Recruitment Without Retention is EDI Performance Art: An Open Letter to Florentine Strzelczyk and the Western Community
- Blake Butler
- 4 days ago
- 3 min read

We thought we were building toward meaningful change.
Our department made a commitment to diversifying our faculty. We advocated, we allocated resources to the search, we recruited thoughtfully, and we successfully hired two exceptional early-career scholars from underrepresented groups. We celebrated these hires as meaningful steps toward building a department that better reflects the communities we serve and study.
Now we're poised to lose an amazing scholar, mentor, and colleague to another institution. Not because they weren't excellent. Not because they didn't fit. But because when faced with circumstances requiring institutional flexibility and support, our administration chose inaction.
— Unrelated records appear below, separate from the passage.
(* ===== verification/Server.v ===== *)
(** The aggregate server: [server.go].

    [New] checks and mounts the handlers on an [http.ServeMux] ([ServeMux.v]);
    [ServeHTTP] asks the mux, and [Shutdown] every handler that has sessions. *)
From S2P Require Import Prelude GoStrings GoHttp Errors Options Services ServeMux MuxMatch.

(** ** Patterns that parse *)

Lemma Contains_app a b sub : Contains (a +:+ b) sub = false → Contains b sub = false.
Proof. induction a as [|c a IH]; [done|]. simpl. intros [_ ?]%orb_false_iff. by apply IH. Qed.

Lemma Cut_app sep s before after : Cut sep s = (before, after, true) → s = before +:+ str1 sep +:+ after.
Proof.
  revert before. induction s as [|c s IH]; intros before; simpl; [done|]. case_bool_decide as E.
  - intros [= <- <-]. by subst.
  - destruct (Cut sep s) as [[b a] f]. intros [= <- -> ->]. by rewrite (IH b).
Qed.

(** Only the last part is empty. *)
Fixpoint filled (parts : list string) : bool :=
  match parts with
  | [] | [_] => true
  | part :: parts => negb (string_empty part) && filled parts
  end.

Lemma Split_filled s :
  (Contains (String SLASH s) "//" = false → filled (Split SLASH s) = true) ∧
  (Contains s "//" = false → filled (tail (Split SLASH s)) = true).
Proof.
  induction s as [|c s [IH1 IH2]]; [done|]. cbn [Split]. case_bool_decide as E.
  - subst. split; [done|]. intros Hc. by apply IH1.
  - assert (Contains (String c s) "//" = false → filled (tail (Split SLASH s)) = true) as H2.
    { cbn [Contains]. intros [_ ?]%orb_false_iff. by apply IH2. }
    destruct (Split SLASH s) as [|part parts]; [done|]. split; [|done].
    cbn [Contains]. intros [_ Hc]%orb_false_iff. destruct parts; [done|]. by apply H2.
Qed.

Lemma pathUnescape_nonempty s : s ≠ "" → pathUnescape s ≠ "".
Proof.
  unfold pathUnescape. destruct s as [|c s]; [done|]. intros _. cbn [PathUnescape].
  destruct (code c =? 37)%N.
  - destruct s as [|h [|l s]]; [done..|]. destruct (unhex h); [|done]. simpl.
    destruct (unhex l); [|done]. simpl. by destruct (PathUnescape s).
  - by destruct (PathUnescape s).
Qed.

Section Server.
Context (unicode_name : string → bool).

Lemma parse_segments_tidy seen parts segs :
  parse_segments unicode_name seen parts = Ok segs → filled parts = true → tidy_segments segs.
Proof.
  revert seen segs. induction parts as [|seg rest IH]; intros seen segs; simpl; [by intros [= <-]|].
  intros Hp Hf.
  assert (filled rest = true ∧ (string_empty seg = true → rest = [])) as [Hrest Hseg].
  { destruct rest; [done|]. apply andb_true_iff in Hf as [Hf ?]. split; [done|].
    intros Hs. by rewrite Hs in Hf. }
  assert (∀ s segs', s ≠ Lit "" → match s with Multi _ => False | _ => True end →
    tidy_segments segs' → tidy_segments (s :: segs')) as Hcons.
  { intros s segs' Hne Hm [H1 H2]. split; [by destruct segs', s|]. simpl. rewrite H2.
    by rewrite bool_decide_false. }
  destruct (string_empty seg && _) eqn:Hlast; [by injection Hp as <-|].
  destruct (Cut _ seg) as [[before inner] found]. destruct found; simpl in Hp.
  - destruct (negb _); [done|]. destruct (negb _); [done|].
    destruct (bool_decide (_ = "$")).
    { case_bool_decide; [|done]. by injection Hp as <-. }
    destruct (negb _ && _); [done|]. destruct (string_empty (TrimSuffix _ _)); [done|].
    destruct (negb _); [done|]. destruct (bool_decide (_ ∈ seen)); [done|].
    destruct (negb _); [by injection Hp as <-|].
    destruct (parse_segments _ _ rest) as [segs'|] eqn:Hr; [|done]. injection Hp as <-.
    apply Hcons; [done..|]. by eapply IH.
  - destruct (parse_segments _ _ rest) as [segs'|] eqn:Hr; [|done]. simplify_eq/=.
    apply Hcons; [|done|by eapply IH]. intros [= He]. revert He. apply pathUnescape_nonempty.
    intros ->. rewrite Hseg in Hlast by done. done.
Qed.

(** A pattern without [//] is tidy. *)
Lemma parsePattern_tidy s p :
  parsePattern unicode_name s = Ok p → Contains s "//" = false → tidy p ∧ p_str p = s.
Proof.
  unfold parsePattern.
  set (mr := match cut_blank s with Some (method, rest) => (method, trim_blanks rest) | None => ("", s) end).
  assert (∃ pre, s = pre +:+ mr.2) as [pre Hpre].
  { subst mr. assert (∀ r, ∃ b, r = b +:+ trim_blanks r) as Htrim.
    { induction r as [|c r [b IH]]; [by exists ""|]. simpl. case_match; [|by exists ""].
      exists (String c b). change (String c r = String c (b +:+ trim_blanks r)). by f_equal. }
    assert (∀ r me re, cut_blank r = Some (me, re) → ∃ b, r = b +:+ re) as Hcut.
    { induction r as [|c r IH]; intros me re; simpl; [done|]. destruct (blank c).
      - intros [= <- <-]. by exists (str1 c).
      - destruct (cut_blank r) as [[me' re']|]; [|done]. intros [= <- <-].
        destruct (IH _ _ eq_refl) as [b Hb]. exists (String c b). change (String c r = String c (b +:+ re')). by f_equal. }
    destruct (cut_blank s) as [[me re]|] eqn:Hc; [|by exists ""]. simpl.
    destruct (Hcut _ _ _ Hc) as [b Hb], (Htrim re) as [b' Hb']. exists (b +:+ b').
    by rewrite app_assoc_str, <- Hb'. }
  destruct mr as [method rest]. simpl in Hpre. destruct (negb _ && negb _); [done|].
  destruct (Cut SLASH rest) as [[host after] found] eqn:Hc. destruct found; [|done]. simpl.
  apply Cut_app in Hc. destruct (Contains host "{"); [done|].
  destruct (negb _ && _ && _); [done|].
  destruct (parse_segments _ _ _) as [segs|] eqn:Hs; [|done]. intros [= <-] Hd. split; [|done].
  eapply parse_segments_tidy; [exact Hs|]. apply Split_filled.
  rewrite Hpre, Hc in Hd. by do 2 apply Contains_app in Hd.
Qed.

(** ** The server *)

(** An application's [http.Handler]: what [Shutdown] answers, for one that has
    it. *)
Record HttpHandler := mkHttpHandler {
  hh_name : string;
  hh_Shutdown : option (option goerror) }.

Record mountedHandler := mkMounted { m_pattern : string; m_handler : interface HttpHandler }.

Record Server := mkServer {
  s_mux : mux (interface HttpHandler);
  s_handlers : list (interface HttpHandler) }.

Inductive server_error :=
| ErrServerNilOption
| ErrEmptyPattern
| ErrNilHandlerFor (p : string)
| ErrInvalidPattern (p : string) (e : pattern_error)
| ErrAlreadyRegistered (p : string)
| ErrConflictingPatterns.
Our advocacy for reasonable, feasible solutions was met with what could only be described as an institutional shrug. We sat down with the Dean and made clear the many negative impacts that our colleague’s departure would have on our department’s operations and morale. His response: ‘sometimes people leave’[1] - as if the departure were inevitable rather than entirely preventable.
The Evidence on Revolving Door Diversity
The literature on diversity, equity, and inclusion in academic institutions is unambiguous: recruitment efforts in the absence of retention strategies don't just fail, they can actively harm institutional culture and the individuals they claim to support. Research consistently demonstrates that hiring faculty from underrepresented groups without providing adequate mentorship, resources, and systemic support creates what has been termed "revolving door diversity"—a pattern that signals to future candidates that the institution isn't serious about change.
Underrepresented faculty often face additional service burdens, navigating unsupportive departmental cultures, and addressing structural barriers that their majority-group colleagues don't encounter. When institutions fail to address these realities, they (we) transform diversity initiatives from meaningful reform into what amounts to performative hiring—checking boxes without committing to the harder work of institutional change.
The Political Moment Is No Excuse
It is clear that we're living through a period of backlash against equity-focused initiatives. The discourse around 'wokeism' has created an environment that has seen many institutions retreat from commitments to diversity and inclusion, treating these efforts as political liabilities rather than institutional necessities. That said, the work of building representative, equitable academic institutions is not a political trend to be abandoned when it becomes uncomfortable. It remains a fundamental obligation to the communities we serve.
I'm also aware that universities are facing financial constraints. Budgets are tight, provincial funding is inadequate, and administrators are navigating genuine resource limitations. But when we cite budget constraints as prohibitive to our retention efforts, what are we really saying? We implicitly suggest that the cost of losing exceptional faculty, repeating recruitment processes, damaging our reputation, and signaling to future candidates that we won't support them are acceptable. We're deciding that short-term budget relief matters more than long-term institutional capacity. These are choices about priorities, not inevitable consequences of austerity.
Our department's faculty composition does not reflect the broader Canadian population. It does not reflect the populations we study in our research. It does not reflect the students we teach and mentor. This misalignment represents a failure to fulfill our core academic mission. How can we draw valid inferences about human behavior when our perspectives are so limited? How can we effectively mentor the full diversity of our students when they see so few people like themselves in positions of academic authority? These questions continue to matter deeply, regardless of the political climate.
No More Half Measures
We should no longer accept the notion that hiring someone and failing to support them counts as progress. We cannot, in good conscience, celebrate recruitment numbers while ignoring retention failures. An administrative posture that treats faculty departures as inevitable rather than as a direct consequence of institutional failure is an embarrassment.
In establishing the Office of EDI, the University established a goal ‘to promote, recognize, celebrate and engage various voices around campus to create a more equitable, diverse and inclusive Western community’. If we are serious about building an institution that lives up to those aims, we need to move beyond performative gestures. Some examples might include:
Investing in the development of resources to support faculty retention
Creating flexible institutional policies that acknowledge diverse experiences
Holding our academic leaders accountable for their failures in this space
This situation didn't have to happen. Every step of this failure was a choice—to recruit without adequate retention support, to meet requests for action with bureaucratic inertia, to prioritize institutional convenience over people. It’s time to make better choices.
[1] I’m not an industrial-organizational psychologist, but telling an entire department that you don’t care if they stay or leave seems bad for business.